Spare Rib boasted bylines from many women whom we now consider to be authorities in their field in the early stages of their career, like the groundbreaking feminist art historian Griselda Pollock, writing about the shocking amount of work by women artists stored in the basement of the National Gallery in London. Writer and activist Alice Walker made several contributions throughout the years and was featured on the cover several times. There were also features on musicians Tracy Chapman and Sinéad O'Connor, in the final issues of the 1990s.
But perhaps more important was the writing focused on personal narratives by regular women. There was an article written by mothers from Northern Ireland about the difficulty of socializing children in a public space while in the midst of The Troubles, providing an important position on motherhood within current social contexts that had likely not been considered seriously before.
These perspectives by women readers from around England and beyond influenced the decision to make Spare Rib a collective, and by 1973, the editorial masthead had switched from featuring its founders, editors, and production people, to a non-hierarchical model, which resulted in a collaboratively written editorial each month. These efforts were in the hopes of including as many female voices as possible, giving priority to women who faced setbacks in previous attempts in writing and journalistic pursuits.
But that's not to say that Spare Rib was a perfect publication. Very much a product of the 1970s women's movement, it was not as widely devoted to intersectionality, the way a magazine with the same intent would be today. However, its failures are also its greatest strength. Its legacy is a bound archive of an evolving revolution, one that worked out its problems through publishing them.

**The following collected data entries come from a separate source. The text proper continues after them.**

(** the body of the loop, engine.py lines 137 to 172 *)
Definition eval_batch (postprocessors : dict string PostProcessor)
  (st : Locals) (batch : Samples * list Target) : M Locals :=
  let (samples, targets) := batch in
  let outputs := model samples in
  let loss_dict := criterion outputs targets in
  let loss_dict_reduced := reduce_dict loss_dict in
  scaled <- lift (loss_dict_reduced_scaled loss_dict_reduced weight_dict) ;;
  let unscaled := loss_dict_reduced_unscaled loss_dict_reduced in
  kw1 <- lift (kwargs_merge
                 [("loss"%string, to_float (losses_reduced_scaled scaled))]
                 scaled) ;;
  kw <- lift (kwargs_merge kw1 unscaled) ;;
  let ml1 := update kw (metric_logger st) in
  class_error <- lift (getitem loss_dict_reduced "class_error") ;;
  let ml2 := update [("class_error"%string, class_error)] ml1 in
  orig_target_sizes <- lift (torch_stack (map orig_size targets)) ;;
  pp_bbox <- lift (getitem postprocessors "bbox") ;;
  let results := call_bbox pp_bbox outputs orig_target_sizes in
  refined <-
    (if contains String.eqb "segm"%string postprocessors then
       sizes <- lift (torch_stack (map size targets)) ;;
       pp_segm <- lift (getitem postprocessors "segm") ;;
       ret (call_segm pp_segm results outputs orig_target_sizes sizes,
            Some sizes)
     else ret (results, target_sizes st)) ;;
  let res := dict_of_items Z.eqb
               (map (fun tr => (image_id (fst tr), snd tr))
                    (combine targets (fst refined))) in
  emit (Call_coco_update res) ;;;
  let coco := {| coco_gt := coco_gt (coco_evaluator st);
                 iou_types := iou_types (coco_evaluator st);
                 coco_updates := coco_updates (coco_evaluator st) ++ [res] |} in
  match panoptic_evaluator st with
  | None =>
      ret {| metric_logger := ml2; coco_evaluator := coco;
             panoptic_evaluator := None; target_sizes := snd refined |}
  | Some pe =>
      pp_panoptic <- lift (getitem postprocessors "panoptic") ;;
      sizes <- match snd refined with
               | Some sizes => ret sizes
               | None => raise (UnboundLocalError "target_sizes")
               end ;;
      let res_pano := call_panoptic pp_panoptic outputs sizes orig_target_sizes in
      annotated <- lift (annotate 0 targets res_pano) ;;
      emit (Call_panoptic_update annotated) ;;;
      ret {| metric_logger := ml2; coco_evaluator := coco;
             panoptic_evaluator :=
               Some {| ann_file := ann_file pe; ann_folder := ann_folder pe;
                       pano_output_dir := pano_output_dir pe;
                       pano_updates := pano_updates pe ++ [annotated] |};
             target_sizes := snd refined |}
  end.

Fixpoint eval_loop (postprocessors : dict string PostProcessor)
  (st : Locals) (data : list (Samples * list Target)) : M Locals :=
  match data with
  | [] => ret st
  | batch :: rest =>
      st' <- eval_batch postprocessors st batch ;;
      eval_loop postprocessors st' rest
  end.

(** an attribute that the object may lack *)
Definition getattr (name : string) (a : option string) : result string :=
  match a with Some v => Ok v | None => Raise (AttributeError name) end.

(** engine.py lines 128 to 134 *)
Definition make_panoptic_evaluator (postprocessors : dict string PostProcessor)
  (data_loader : DataLoader) (output_dir : string)
  : M (option PanopticEvaluator) :=
  if contains String.eqb "panoptic"%string postprocessors then
    file <- lift (getattr "ann_file" (dataset_ann_file data_loader)) ;;
    folder <- lift (getattr "ann_folder" (dataset_ann_folder data_loader)) ;;
    let out := os_path_join output_dir "panoptic_eval" in
    emit (New_PanopticEvaluator file folder out) ;;;
    ret (Some {| ann_file := file; ann_folder := folder;
                 pano_output_dir := out; pano_updates := [] |})
  else ret None.

(** engine.py lines 186 to 198: the stats mapping *)
Definition make_stats (postprocessors : dict string PostProcessor)
  (ml : MetricLogger) (coco : CocoEvaluator)
  (panoptic_res : option (dict string PQ)) : result (dict string StatVal) :=
  rbind (averages ml) (fun avgs =>
  let stats0 := map (fun kv => (fst kv, StatFloat (snd kv))) avgs in
  rbind (if contains String.eqb "bbox"%string postprocessors
         then rbind (coco_eval_stats coco "bbox") (fun s =>
              Ok (dict_set String.eqb "coco_eval_bbox"%string (StatList s) stats0))
         else Ok stats0) (fun stats1 =>
  rbind (if contains String.eqb "segm"%string postprocessors
         then rbind (coco_eval_stats coco "segm") (fun s =>
              Ok (dict_set String.eqb "coco_eval_masks"%string (StatList s) stats1))
         else Ok stats1) (fun stats2 =>
  match panoptic_res with
  | None => Ok stats2
  | Some res =>
      rbind (getitem res "All") (fun pq_all =>
      rbind (getitem res "Things") (fun pq_th =>
      rbind (getitem res "Stuff") (fun pq_st =>
      Ok (dict_set String.eqb "PQ_st"%string (StatPQ pq_st)
            (dict_set String.eqb "PQ_th"%string (StatPQ pq_th)
               (dict_set String.eqb "PQ_all"%string (StatPQ pq_all) stats2))))))
  end))).

(** after the loop, engine.py lines 175 to 199 *)
Definition eval_epilogue (postprocessors : dict string PostProcessor)
  (st : Locals) : M (dict string StatVal * CocoEvaluator) :=
  emit Call_synchronize ;;;
  let ml := synchronize_between_processes peers (metric_logger st) in
  emit (Print_averaged_stats ml) ;;;
  emit Call_coco_synchronize ;;;
  match panoptic_evaluator st with
  | Some _ => emit Call_panoptic_synchronize
  | None => ret tt
  end ;;;
  emit Call_coco_accumulate ;;;
  emit Call_coco_summarize ;;;
  panoptic_res <-
    match panoptic_evaluator st with
    | Some pe => emit Call_panoptic_summarize ;;; ret (panoptic_summarize pe)
    | None => ret None
    end ;;
  stats <- lift (make_stats postprocessors ml (coco_evaluator st) panoptic_res) ;;
  ret (stats, coco_evaluator st).

Definition evaluate (postprocessors : dict string PostProcessor)
  (data_loader : DataLoader) (base_ds : BaseDs) (output_dir : string)
  : M (dict string StatVal * CocoEvaluator) :=
  emit Call_model_eval ;;;
  emit Call_criterion_eval ;;;
  let logger := add_meter "class_error" [] in
  let types := filter (fun k => contains String.eqb k postprocessors)
                      ["segm"%string; "bbox"%string] in
  emit (New_CocoEvaluator types) ;;;
  let coco := {| coco_gt := base_ds; iou_types := types; coco_updates := [] |} in
  pe <- make_panoptic_evaluator postprocessors data_loader output_dir ;;
  st <- eval_loop postprocessors
          {| metric_logger := logger; coco_evaluator := coco;
             panoptic_evaluator := pe; target_sizes := None |}
          (batches data_loader) ;;
  eval_epilogue postprocessors st.

(** ** Inverting a run *)

Lemma bind_ok {A B} (m : M A) (k : A -> M B) (b : B) (evs : list Event) :
  bind m k = (Ok b, evs) ->
  exists a ev1 ev2, m = (Ok a, ev1) /\ k a = (Ok b, ev2) /\ evs = ev1 ++ ev2.
Proof.
  unfold bind. destruct m as [[a|e] ev1]; [|discriminate].
  destruct (k a) as [r ev2] eqn:E. intros [= -> <-].
  exists a, ev1, ev2. split; [reflexivity|]. split; [exact E|reflexivity].
Qed.

Lemma bind_lift_ok {A B} (r : result A) (k : A -> M B) (b : B)
  (evs : list Event) :
  bind (lift r) k = (Ok b, evs) -> exists a, r = Ok a /\ k a = (Ok b, evs).
Proof.
  intros H. apply bind_ok in H as (a & ev1 & ev2 & Hm & Hk & ->).
  unfold lift in Hm. injection Hm as -> <-. exists a. split; [reflexivity|].
  exact Hk.
Qed.

Lemma bind_emit_ok {B} (ev : Event) (k : unit -> M B) (b : B)
  (evs : list Event) :
  bind (emit ev) k = (Ok b, evs) ->
  exists evs', k tt = (Ok b, evs') /\ evs = ev :: evs'.
Proof.
  intros H. apply bind_ok in H as (a & ev1 & ev2 & Hm & Hk & ->).
  unfold emit in Hm. injection Hm as <- <-.
  exists ev2. split; [exact Hk|reflexivity].
Qed.

Definition reduced_of (batch : Samples * list Target) : LossDict :=
  reduce_dict (criterion (model (fst batch)) (snd batch)).

Definition scaled_of (batch : Samples * list Target) : LossDict :=
  dict_of_items String.eqb (scaled_items (reduced_of batch) weight_dict).

(** the keyword arguments of the first [update] of a batch *)
Definition logged_of (batch : Samples * list Target) : dict string float :=
  (("loss"%string, to_float (losses_reduced_scaled (scaled_of batch)))
     :: scaled_of batch) ++ loss_dict_reduced_unscaled (reduced_of batch).

Definition panoptic_constructions (evs : list Event) : list string :=
  flat_map (fun ev => match ev with
                      | New_PanopticEvaluator _ _ out => [out]
                      | _ => []
                      end) evs.

(** a batch that completes: what it logged, and that it builds no
    accumulator; without a panoptic accumulator it leaves none *)
Lemma eval_batch_completes (postprocessors : dict string PostProcessor)
  (st st' : Locals) (batch : Samples * list Target) (evs : list Event) :
  eval_batch postprocessors st batch = (Ok st', evs) ->
  (exists class_error,
     metric_logger st' =
     update [("class_error"%string, class_error)]
            (update (logged_of batch) (metric_logger st))) /\
  panoptic_constructions evs = [] /\
  (panoptic_evaluator st = None -> panoptic_evaluator st' = None) /\
  (forall pe, panoptic_evaluator st = Some pe ->
     exists sizes annotated,
       (if contains String.eqb "segm"%string postprocessors
        then Some sizes = Some sizes else target_sizes st = Some sizes) /\
       In (Call_panoptic_update annotated) evs).
Proof.
  destruct batch as [samples targets]. unfold eval_batch.
  rewrite loss_dict_reduced_scaled_ok. intros H.
  apply bind_lift_ok in H as (scaled & [= <-] & H).
  fold (reduced_of (samples, targets)) in H.
  fold (scaled_of (samples, targets)) in H.
  apply bind_lift_ok in H as (kw1 & Hkw1 & H).
  apply bind_lift_ok in H as (kw & Hkw & H).
  apply kwargs_merge_ok in Hkw1, Hkw. subst kw1 kw.
  apply bind_lift_ok in H as (ce & Hce & H).
  apply bind_lift_ok in H as (osz & Hosz & H).
  apply bind_lift_ok in H as (ppb & Hppb & H).
  apply bind_ok in H as ([results tsz] & ev1 & ev2 & Href & H & ->).
  assert (Eev1 : ev1 = []).
  { destruct (contains String.eqb "segm"%string postprocessors).
    - apply bind_lift_ok in Href as (? & _ & Href).
      apply bind_lift_ok in Href as (? & _ & Href).
      unfold ret in Href. injection Href as _ _ <-. reflexivity.
    - unfold ret in Href. injection Href as _ _ <-. reflexivity. }
  subst ev1. cbn [app fst snd] in H.
  apply bind_emit_ok in H as (evs' & H & ->).
  destruct (panoptic_evaluator st) as [pe|] eqn:Epe.
  - apply bind_lift_ok in H as (ppp & Hppp & H).
    apply bind_ok in H as (sizes & ev3 & ev4 & Hsz & H & ->).
    destruct tsz as [sz|]; [|discriminate].
    unfold ret in Hsz. injection Hsz as <- <-.
    apply bind_lift_ok in H as (annotated & Hann & H).
    apply bind_emit_ok in H as (ev5 & H & ->).
    unfold ret in H. injection H as <- <-. cbn.
    split; [exists ce; reflexivity|]. split; [reflexivity|].
    split; [discriminate|]. intros pe' _.
    exists sz, annotated. split; [|right; left; reflexivity].
    destruct (contains String.eqb "segm"%string postprocessors); [reflexivity|].
    unfold ret in Href. injection Href as _ ->. reflexivity.
  - unfold ret in H. injection H as <- <-. cbn.
    split; [exists ce; reflexivity|]. split; [reflexivity|].
    split; [reflexivity|]. discriminate.
Qed.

The comprehensive feminist themes of sexuality, race, religion and spirituality, and reproductive and mental health were all read through a British feminist perspective, which grounded them specifically and locally to a readership in the United Kingdom. Moreover, in the instances when Spare Rib's circulation extended outside of the UK, it provided a new perspective, one that might have contributed to a wider global context for readers, while embodying for them a model of activist self-publishing.
In addition to twenty years of magazine publishing, Spare Rib also published several books, most notably Women's Health: A Spare Rib Reader in 1988, which functioned as a British equivalent to America's Our Bodies, Ourselves, which had been released more than a decade earlier. In 2015, The British Library, home to Spare Rib archive, announced an initiative to digitize all issues. They are now accessible to the public.
My time in London ended with a march in solidarity with the Women's March in Washington, DC. After a turbulent American election season and similar anxieties in the UK post-Brexit, I found myself overwhelmed by the congregation of so many different people behind one issue. I had lost my faith in the possibilities of unity, but the legacy of Spare Rib claims it back for me. It exists as an archive of the hard work of past generations that provide a foundation to build on today while being a testament to what still remains unfinished. It provides a model to create space for thinking women, something that continues to feel daring and radical. It's a reminder of our responsibilities to ourselves and others: a call to action to continue to make room, to move our ideas onto the page and out to the streets. I've returned to the United States as "the new woman": ready to make news, to get to work.
Molly Davy is a writer. She lives in Brooklyn, New York.